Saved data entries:
▬▬▬▬▬▬

(** * xtop: the reactive update loop of the terminal dashboard

    A shallow embedding of [src/main.go]: the ingestion of process records
    ([getProcessInfo]), the message handler ([Update]), the row derivation
    ([updateTable]) and the per-core CPU block of [View], together with the
    properties the specification states about them.

    Conventions.
    - Go [string]s are byte strings: [String.string], whose [ascii] is one
      byte.  [len] is [String.length], [s[:n]] is [substring 0 n s], and the
      built-in [<] on strings is the byte-wise lexicographic [String.ltb].
    - [float64] and [float32] are IEEE 754 values, [spec_float] of the
      Standard Library, compared with [SFltb]: every comparison with a NaN is
      false, the two zeros are equal.
    - [int32] and [int] are [Z]; the only arithmetic on them, in the resize
      handler, has its 64-bit wrap-around written out.
    - The imported packages are not part of the repository.  [sort.Slice] is
      a parameter constrained by its documented contract, the [bubbles]
      table widget is a record of what [main.go] stores in it, and the text
      styles of [lipgloss] are tags on the rendered pieces. *)

From Stdlib Require Import List ZArith String Ascii Bool Lia.
From Stdlib Require Import Permutation SpecFloat DecimalString.
Import ListNotations.

Local Open Scope string_scope.
Local Open Scope list_scope.

(** ** Go built-ins and standard-library calls used by [main.go] *)

Module Go.

Definition float64 := spec_float.
Definition float32 := spec_float.

(** The comparison operators of Go on floating-point operands. *)
Definition flt (x y : spec_float) : bool := SFltb x y.
Definition fgt (x y : spec_float) : bool := SFltb y x.
Definition fle (x y : spec_float) : bool := SFleb x y.
Definition fge (x y : spec_float) : bool := SFleb y x.

Definition is_nan (x : spec_float) : bool :=
  match x with S754_nan => true | _ => false end.

(** The comparison operators of Go on strings. *)
Definition slt (x y : string) : bool := String.ltb x y.
Definition sgt (x y : string) : bool := String.ltb y x.
Definition sle (x y : string) : bool := String.leb x y.
Definition sge (x y : string) : bool := String.leb y x.

(** [len(s)] and [s[:n]]; the latter is only used under [len(s) > n]. *)
Definition len (s : string) : nat := String.length s.
Definition slice_to (n : nat) (s : string) : string := substring 0 n s.

(** Two's complement reduction to [int] (64 bits). *)
Definition wrap64 (z : Z) : Z :=
  (z + 2 ^ 63) mod 2 ^ 64 - 2 ^ 63.

(** [strconv.Itoa] and the verb [%d]. *)
Definition Itoa (z : Z) : string := NilZero.string_of_int (Z.to_int z).

(** Rounding of the non-negative fraction [num / den] to the nearest
    integer, ties to even, as the decimal conversion of [strconv] does. *)
Definition round_half_even (num den : Z) : Z :=
  let q := (num / den)%Z in
  let r := (num mod den)%Z in
  match (2 * r ?= den)%Z with
  | Lt => q
  | Gt => (q + 1)%Z
  | Eq => if Z.even q then q else (q + 1)%Z
  end.

(** Ten times the magnitude [m * 2^e], rounded to an integer. *)
Definition tenths (m : positive) (e : Z) : Z :=
  if (0 <=? e)%Z then (Zpos m * 2 ^ e * 10)%Z
  else round_half_even (Zpos m * 10) (2 ^ (- e)).

(** [fmt.Sprintf("%.1f", x)]. *)
Definition Sprintf_1f (x : spec_float) : string :=
  match x with
  | S754_nan => "NaN"
  | S754_infinity s => if s then "-Inf" else "+Inf"
  | S754_zero s => (if s then "-" else "") ++ "0.0"
  | S754_finite s m e =>
      let t := tenths m e in
      (if s then "-" else "") ++ Itoa (t / 10) ++ "." ++ Itoa (t mod 10)
  end.

End Go.

(** ** Data model *)

(** What the calls on a [*process.Process] of gopsutil return.  [main.go]
    drops every error of these calls and keeps the value, so a handle is
    the tuple of the values its methods give. *)
Record Process := mkProcess {
  Pid : Z;
  proc_Name : string;
  proc_CPUPercent : Go.float64;
  proc_MemoryPercent : Go.float32;
  proc_Status : string;
  proc_Username : string
}.

Record ProcessInfo := mkProcessInfo {
  PID : Z;
  Name : string;
  CPUPerc : Go.float64;
  MemPerc : Go.float32;
  Status : string;
  User : string
}.

Record AvgStat := mkAvgStat {
  Load1 : Go.float64;
  Load5 : Go.float64;
  Load15 : Go.float64
}.

Record VirtualMemoryStat := mkVirtualMemoryStat {
  Total : Z;
  Used : Z;
  UsedPercent : Go.float64
}.

(** [systemStats]; a slice of pointers is a list of options, [None] for
    [nil]. *)
Record systemStats := mkSystemStats {
  uptime : Z;
  loadAvg : option AvgStat;
  cpuPercent : list Go.float64;
  memStats : option VirtualMemoryStat;
  processes : list (option Process);
  processInfo : list ProcessInfo
}.

Definition emptyStats : systemStats :=
  mkSystemStats 0 None [] None [] [].

(** ** Ingestion: [getProcessInfo] *)

(** The body of the loop after the two [continue] guards. *)
Definition ingest (p : Process) : ProcessInfo :=
  let info :=
    mkProcessInfo (Pid p) (proc_Name p) (proc_CPUPercent p)
                  (proc_MemoryPercent p) (proc_Status p) (proc_Username p) in
  if (8 <? Go.len (User info))%nat
  then mkProcessInfo (PID info) (Name info) (CPUPerc info) (MemPerc info)
                     (Status info) (Go.slice_to 8 (User info))
  else info.

(** The [for _, p := range processes] loop, with the slice built so far. *)
Fixpoint getProcessInfo_loop (ps : list (option Process))
                             (acc : list ProcessInfo) : list ProcessInfo :=
  match ps with
  | [] => acc
  | None :: rest => getProcessInfo_loop rest acc
  | Some p :: rest =>
      if String.eqb (proc_Name p) ""
      then getProcessInfo_loop rest acc
      else getProcessInfo_loop rest (acc ++ [ingest p])
  end.

Definition getProcessInfo (ps : list (option Process)) : list ProcessInfo :=
  getProcessInfo_loop ps [].

(** The sampling command [updateStats], as a function of what the calls to
    the host return ([None] for a call that fails). *)
Record Host := mkHost {
  host_Info : option Z;
  load_Avg : option AvgStat;
  cpu_Percent : option (list Go.float64);
  mem_VirtualMemory : option VirtualMemoryStat;
  process_Processes : option (list (option Process))
}.

Definition second : Z := 1000000000.

Definition updateStats (h : Host) : systemStats :=
  let stats := emptyStats in
  let stats :=
    match host_Info h with
    | Some up =>
        mkSystemStats (Go.wrap64 (Go.wrap64 up * second)) (loadAvg stats)
                      (cpuPercent stats) (memStats stats) (processes stats)
                      (processInfo stats)
    | None => stats
    end in
  let stats :=
    match load_Avg h with
    | Some l =>
        mkSystemStats (uptime stats) (Some l) (cpuPercent stats)
                      (memStats stats) (processes stats) (processInfo stats)
    | None => stats
    end in
  let stats :=
    match cpu_Percent h with
    | Some c =>
        mkSystemStats (uptime stats) (loadAvg stats) c (memStats stats)
                      (processes stats) (processInfo stats)
    | None => stats
    end in
  let stats :=
    match mem_VirtualMemory h with
    | Some v =>
        mkSystemStats (uptime stats) (loadAvg stats) (cpuPercent stats)
                      (Some v) (processes stats) (processInfo stats)
    | None => stats
    end in
  match process_Processes h with
  | Some ps =>
      mkSystemStats (uptime stats) (loadAvg stats) (cpuPercent stats)
                    (memStats stats) ps (getProcessInfo ps)
  | None => stats
  end.

(** ** The comparator handed to [sort.Slice] *)

Inductive Branch := ByCPU | ByMemory | ByPID | ByName | FallThrough.

(** The [switch m.sortBy] of the comparator. *)
Definition less_branch (sortBy : string) : Branch :=
  if String.eqb sortBy "cpu" then ByCPU
  else if String.eqb sortBy "memory" then ByMemory
  else if String.eqb sortBy "pid" then ByPID
  else if String.eqb sortBy "name" then ByName
  else FallThrough.

(** [less(i, j)] on the elements at [i] and [j]. *)
Definition less (sortBy : string) (ascending : bool)
                (a b : ProcessInfo) : bool :=
  match less_branch sortBy with
  | ByCPU =>
      if ascending then Go.flt (CPUPerc a) (CPUPerc b)
      else Go.fgt (CPUPerc a) (CPUPerc b)
  | ByMemory =>
      if ascending then Go.flt (MemPerc a) (MemPerc b)
      else Go.fgt (MemPerc a) (MemPerc b)
  | ByPID =>
      if ascending then (PID a <? PID b)%Z else (PID a >? PID b)%Z
  | ByName =>
      if ascending then Go.slt (Name a) (Name b)
      else Go.sgt (Name a) (Name b)
  | FallThrough => false
  end.

(** ** Table rows *)

Definition Row := list string.

(** The body of the row loop after the [break] guard. *)
Definition command_of (proc : ProcessInfo) : string :=
  let command := Name proc in
  if (28 <? Go.len command)%nat then Go.slice_to 28 command ++ ".."
  else command.

Definition mkRow (proc : ProcessInfo) : Row :=
  [ Go.Itoa (PID proc);
    User proc;
    Go.Sprintf_1f (CPUPerc proc);
    Go.Sprintf_1f (MemPerc proc);
    Status proc;
    command_of proc ].

(** The [for _, proc := range m.stats.processInfo] loop, with the rows
    built so far. *)
Fixpoint rows_loop (ps : list ProcessInfo) (rows : list Row) : list Row :=
  match ps with
  | [] => rows
  | proc :: rest =>
      if (50 <=? List.length rows)%nat then rows
      else rows_loop rest (rows ++ [mkRow proc])
  end.

(** ** The table widget of [bubbles]

    Of the widget's state the record keeps what [main.go] hands to it: the
    columns, the rows, and the width and height last passed to [SetWidth]
    and [SetHeight].  The cursor and scroll offset are private to the
    widget; [table.Update] moves them on navigation keys and touches none
    of the fields kept here. *)

Record Column := mkColumn { Title : string; Width : Z }.

Record table_Model := mkTable {
  cols : list Column;
  rows : list Row;
  width : Z;
  height : Z
}.

Definition table_SetRows (r : list Row) (t : table_Model) : table_Model :=
  mkTable (cols t) r (width t) (height t).

Definition table_SetWidth (w : Z) (t : table_Model) : table_Model :=
  mkTable (cols t) (rows t) w (height t).

Definition table_SetHeight (h : Z) (t : table_Model) : table_Model :=
  mkTable (cols t) (rows t) (width t) h.

(** ** Messages, commands and the model *)

Inductive Msg :=
| KeyMsg (key : string)          (* tea.KeyMsg, by its [String()] *)
| tickMsg (t : Z)
| statsMsg (s : systemStats)
| WindowSizeMsg (w h : Z)
| otherMsg.                      (* a message of any other type *)

Inductive Cmd :=
| cmdNil
| cmdQuit
| cmdTick
| cmdUpdateStats
| cmdBatch (c1 c2 : Cmd).

Definition table_Update (msg : Msg) (t : table_Model) : table_Model * Cmd :=
  (t, cmdNil).

Record model := mkModel {
  table : table_Model;
  stats : systemStats;
  sortBy : string;
  ascending : bool;
  lastUpdate : Z;
  err : option string
}.

Definition initialModel : model :=
  let columns :=
    [ mkColumn "PID" 8; mkColumn "USER" 10; mkColumn "CPU%" 8;
      mkColumn "MEM%" 8; mkColumn "STATUS" 10; mkColumn "COMMAND" 30 ] in
  let t := mkTable columns [] 0 15 in
  mkModel t emptyStats "cpu" false 0 None.

Definition Init : Cmd := cmdBatch cmdTick cmdUpdateStats.

Definition set_sort (s : string) (m : model) : model :=
  mkModel (table m) (stats m) s (negb (ascending m)) (lastUpdate m) (err m).

Definition set_table (t : table_Model) (m : model) : model :=
  mkModel t (stats m) (sortBy m) (ascending m) (lastUpdate m) (err m).

Definition set_stats (s : systemStats) (m : model) : model :=
  mkModel (table m) s (sortBy m) (ascending m) (lastUpdate m) (err m).

Definition set_processInfo (l : list ProcessInfo) (s : systemStats)
  : systemStats :=
  mkSystemStats (uptime s) (loadAvg s) (cpuPercent s) (memStats s)
                (processes s) l.

(** The two statements after the type switch of [Update]. *)
Definition forward (msg : Msg) (m : model) : model * Cmd :=
  let (t, cmd) := table_Update msg (table m) in
  (set_table t m, cmd).

Definition set_lastUpdate (t : Z) (m : model) : model :=
  mkModel (table m) (stats m) (sortBy m) (ascending m) t (err m).

(** ** The CPU block of [View] *)

Inductive Style := headerStyle | systemInfoStyle | processTableStyle.

(** What is written to the [strings.Builder]: plain text, or text rendered
    under a style. *)
Inductive Chunk :=
| Text (s : string)
| Styled (st : Style) (s : string).

Definition newline : string := String (ascii_of_nat 10) EmptyString.

(** The [for i, usage := range m.stats.cpuPercent] loop; [n] is
    [len(m.stats.cpuPercent)], [i] the index of the head of [rest], [b] the
    builder. *)
Fixpoint cpu_loop (n i : nat) (rest : list Go.float64) (b : list Chunk)
  : list Chunk :=
  match rest with
  | [] => b
  | usage :: rest' =>
      let b := if (0 <? i)%nat then b ++ [Text " "] else b in
      let b := b ++ [Text (Go.Sprintf_1f usage ++ "%")] in
      if (7 <=? i)%nat then
        if (8 <? n)%nat
        then b ++ [Text (" (+" ++ Go.Itoa (Z.of_nat n - 8) ++ " more)")]
        else b
      else cpu_loop n (S i) rest' b
  end.

(** Lines 300 to 316 of [View], from the builder [b] on. *)
Definition view_cpu (s : systemStats) (b : list Chunk) : list Chunk :=
  if (0 <? List.length (cpuPercent s))%nat then
    let b := b ++ [Styled systemInfoStyle "CPU: "] in
    let b := cpu_loop (List.length (cpuPercent s)) 0 (cpuPercent s) b in
    b ++ [Text newline]
  else b.

(** The CPU line as the specification words it: the first eight
    percentages separated by blanks, then the count of the cores left
    out. *)
Fixpoint join_blank (l : list string) : list Chunk :=
  match l with
  | [] => []
  | [x] => [Text x]
  | x :: rest => Text x :: Text " " :: join_blank rest
  end.
(** * lab02: temperature by CEP

    A shallow embedding of the two Go services of the repository:

    - [ServiceA] (ServiceA/main.go), the edge gateway: decodes the request
      body, validates the CEP and forwards it to ServiceB;
    - [ServiceB] (ServiceB/main.go), the resolution service: validates the
      CEP again, asks the CEP directory for the city and its coordinates,
      asks the weather API for the current temperature and converts it.

    Handlers are written in a small state monad.  The state holds what a
    handler can change: the tracing spans it has started, the outbound HTTP
    requests it has sent, its [http.ResponseWriter] and the panic that
    ended it, when there is one.  What the Go
    libraries and the network answer (URL parsing, the round trip,
    [json.Unmarshal], [strconv.ParseFloat], the process environment) is a
    record of functions that every definition takes as a parameter.
    Contexts, trace propagation headers and timeouts do not influence a
    response otherwise than through a failed round trip, and are left out.

    The body of a response is kept as the list of Go values handed to
    [json.NewEncoder(w).Encode]; the text that [encoding/json] makes of a
    value is not modelled.  [float64] is Rocq's primitive binary64 float,
    with round-to-nearest-even.  [ServiceB.HandlerCep] rounds every
    operation on its own, as the default amd64 build does; the Go compiler
    may fuse [x*y + z] (it does on arm64), and [Build.HandlerCep] is the
    handler on either build. *)

From Stdlib Require Import Bool Ascii String List ZArith Lia Floats.
From Stdlib Require Import DecimalString.
Import ListNotations.

Set Warnings "-inexact-float".
Set Implicit Arguments.

Open Scope string_scope.
Open Scope Z_scope.

(** ** The Go runtime shared by both programs *)

Module Go.

(** An [error] is represented by its [Error()] text. *)
Definition error := string.

(** A Go pair [(T, error)] in which exactly one side is meaningful. *)
Inductive Result (A : Type) : Type :=
| Ok (a : A)
| Err (err : error).
Arguments Ok {A} a.
Arguments Err {A} err.

(** [fmt.Errorf("<prefix>: %w", err)] *)
Definition wrap (prefix : string) (err : error) : error :=
  prefix ++ ": " ++ err.

(** [%d] of an [int] *)
Definition itoa (n : Z) : string := NilZero.string_of_int (Z.to_int n).

(** *** net/http status codes *)

Definition StatusOK : Z := 200.
Definition StatusNotFound : Z := 404.
Definition StatusUnprocessableEntity : Z := 422.
Definition StatusInternalServerError : Z := 500.

(** *** regexp

    The fragment of [regexp/syntax] that the pattern of the services
    needs.  A match is computed on bytes; the only character class used
    is a range of ASCII characters, which never matches a byte of a
    multi-byte rune. *)

Inductive Regexp : Type :=
| OpBeginText                      (* ^ (without the m flag) *)
| OpEndText                        (* $ (without the m flag) *)
| OpCharClass (lo hi : ascii)      (* [lo-hi] *)
| OpConcat (r1 r2 : Regexp)
| OpRepeat (n : nat) (r : Regexp)  (* r{n} *).

(** A position in the input: the offset and the text that is left. *)
Definition Pos := (nat * string)%type.

Definition inClass (lo hi c : ascii) : bool :=
  Ascii.leb lo c && Ascii.leb c hi.

Fixpoint iter {A : Type} (n : nat) (f : A -> A) (x : A) : A :=
  match n with
  | O => x
  | S n' => iter n' f (f x)
  end.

▬▬▬▬▬▬

Exercise — Your answer must be the line containing "(** ** The Go" through the last line above, copied exactly, with nothing added.

Completed task —
(** ** The Go runtime shared by both programs *)

Module Go.

(** An [error] is represented by its [Error()] text. *)
Definition error := string.

(** A Go pair [(T, error)] in which exactly one side is meaningful. *)
Inductive Result (A : Type) : Type :=
| Ok (a : A)
| Err (err : error).
Arguments Ok {A} a.
Arguments Err {A} err.

(** [fmt.Errorf("<prefix>: %w", err)] *)
Definition wrap (prefix : string) (err : error) : error :=
  prefix ++ ": " ++ err.

(** [%d] of an [int] *)
Definition itoa (n : Z) : string := NilZero.string_of_int (Z.to_int n).

(** *** net/http status codes *)

Definition StatusOK : Z := 200.
Definition StatusNotFound : Z := 404.
Definition StatusUnprocessableEntity : Z := 422.
Definition StatusInternalServerError : Z := 500.

(** *** regexp

    The fragment of [regexp/syntax] that the pattern of the services
    needs.  A match is computed on bytes; the only character class used
    is a range of ASCII characters, which never matches a byte of a
    multi-byte rune. *)

Inductive Regexp : Type :=
| OpBeginText                      (* ^ (without the m flag) *)
| OpEndText                        (* $ (without the m flag) *)
| OpCharClass (lo hi : ascii)      (* [lo-hi] *)
| OpConcat (r1 r2 : Regexp)
| OpRepeat (n : nat) (r : Regexp)  (* r{n} *).

(** A position in the input: the offset and the text that is left. *)
Definition Pos := (nat * string)%type.

Definition inClass (lo hi c : ascii) : bool :=
  Ascii.leb lo c && Ascii.leb c hi.

Fixpoint iter {A : Type} (n : nat) (f : A -> A) (x : A) : A :=
  match n with
  | O => x
  | S n' => iter n' f (f x)
  end.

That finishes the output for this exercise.